Ieri Marceline mi ha spiegato che banlieue e periferia è
circa dove abitiamo noi. Ho capito che periferia significa
un gran casino, io in giro per la strada quando compro
lecca lecca giga dal tizio del kebab, rifilandogli una raffica
di pedate prima di guizzare via e Bouna l’afro-italiano che
grida “porco mondo”. Non sapevo di abitare in periferia.

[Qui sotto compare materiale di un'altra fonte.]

Lemma ADDPatient_button_clicked_in_step values :
  preserves all_in_step (ADDPatient_button_clicked values).
Proof.
  unfold ADDPatient_button_clicked.
  destruct (check_format_personal_nr _); [|apply preserves_ret].
  destruct (case_Typ _) as [c|]; [|apply preserves_ret].
  apply preserves_try; [|apply set_frame_save_in_step].
  apply preserves_bind; [apply preserves_load, all_in_step_stable|].
  intros df. apply set_frame_save_in_step.
Qed.

Lemma DeletePatient_button_clicked_in_step text flag :
  preserves all_in_step (DeletePatient_button_clicked text flag).
Proof.
  unfold DeletePatient_button_clicked.
  destruct (case_delete_flag flag) as [c|]; [|apply preserves_ret].
  apply preserves_try; [|apply preserves_ret]. in_step_steps.
Qed.

Lemma UpdateNote_button_clicked_in_step values flag :
  preserves all_in_step (UpdateNote_button_clicked values flag).
Proof.
  unfold UpdateNote_button_clicked.
  destruct (case_note_flag flag) as [c|]; [|apply preserves_ret].
  apply preserves_try; [|apply preserves_ret]. in_step_steps.
Qed.

Lemma Display_cell_changed_in_step row column text t :
  preserves all_in_step (Display_cell_changed row column text t).
Proof.
  unfold Display_cell_changed.
  destruct (negb _); [apply preserves_ret|].
  destruct (case_table_flag t) as [c|]; [|apply preserves_ret].
  in_step_steps.
Qed.
Create HintDb rust.
#[export] Hint Rewrite @len_app @len_cons @len_nil : rust.
#[export] Hint Rewrite N.leb_le N.leb_gt N.ltb_lt N.ltb_ge N.eqb_eq N.eqb_neq
  andb_true_iff orb_true_iff negb_true_iff andb_false_iff orb_false_iff negb_false_iff : rust.

Ltac bool_simpl := repeat progress (autorewrite with rust in * ).

(** ** Loops

    [loop_pos p step s] runs the body of a Rust [loop] at most [p] times: [inl s']
    is the state the next iteration starts from, [inr r] the value the loop is
    left with.  The fuel is a binary number, so a bound of millions of iterations
    costs nothing when the loop ends early. *)

Fixpoint loop_pos {St R} (p : positive) (step : St → St + R) (s : St) : St + R :=
  match p with
  | xH => step s
  | xO p =>
      match loop_pos p step s with
      | inl s' => loop_pos p step s'
      | inr r => inr r
      end
  | xI p =>
      match step s with
      | inl s' =>
          match loop_pos p step s' with
          | inl s'' => loop_pos p step s''
          | inr r => inr r
          end
      | inr r => inr r
      end
  end.

Fixpoint loop_nat {St R} (n : nat) (step : St → St + R) (s : St) : St + R :=
  match n with
  | O => inl s
  | S n =>
      match step s with
      | inl s' => loop_nat n step s'
      | inr r => inr r
      end
  end.

Section loops.
Context {St R : Type} (step : St → St + R).

Lemma loop_nat_add n m s :
  loop_nat (n + m) step s =
    match loop_nat n step s with inl s' => loop_nat m step s' | inr r => inr r end.
Proof.
  revert s; induction n as [|n IH]; intros s; simpl; [done|].
  destruct (step s); [apply IH|done].
Qed.

Lemma loop_pos_nat p s : loop_pos p step s = loop_nat (Pos.to_nat p) step s.
Proof.
  revert s; induction p as [p IH|p IH|]; intros s; simpl loop_pos.
  - rewrite Pos2Nat.inj_xI. simpl. destruct (step s) as [s'|]; [|done].
    rewrite Nat.add_0_r, loop_nat_add, IH. destruct (loop_nat _ _ s'); [apply IH|done].
  - rewrite Pos2Nat.inj_xO. simpl. rewrite Nat.add_0_r, loop_nat_add, IH.
    destruct (loop_nat _ _ s); [apply IH|done].
  - change (Pos.to_nat 1) with 1%nat. simpl. by destruct (step s).
Qed.

(** A measure that every further iteration decreases bounds the iterations. *)
Lemma loop_nat_terminates (I : St → Prop) (measure : St → nat) n s :
  (∀ s s', I s → step s = inl s' → I s' ∧ (measure s' < measure s)%nat) →
  I s → (measure s < n)%nat → ∃ r, loop_nat n step s = inr r.
Proof.
  intros Hstep. revert s; induction n as [|n IH]; intros s HI Hn; [lia|]. simpl.
  destruct (step s) as [s'|r] eqn:Es; [|by eexists].
  destruct (Hstep _ _ HI Es). apply IH; [done|lia].
Qed.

A me questo pare il centro del mondo, anche se Parigi
mi annoia, perché al metrò fanno sciopero e questa storia gira per tutte le capitali dell’Europa. La maestra mi ha
detto che in Svizzera, dove sono tutti ricchi e non ci sono
neanche le periferie, una volta è fallita anche la compagnia
aerea e adesso c’è un sacco di gente nel mondo che farà
fallire anche le banche, così agli svizzeri rimarranno solo la
cioccolata e Heidi. E dopo, da lì, nasceranno le periferie.
In Svizzera puoi vivere anche se parli italiano. Gli svizzeri
non hanno una lingua, lo “svizzero”. Ne hanno quattro.
Allora non scappo in Svizzera. Meglio scappare più giù.
Nel Ghana, da dove viene Bouna. No, scherzo, dai.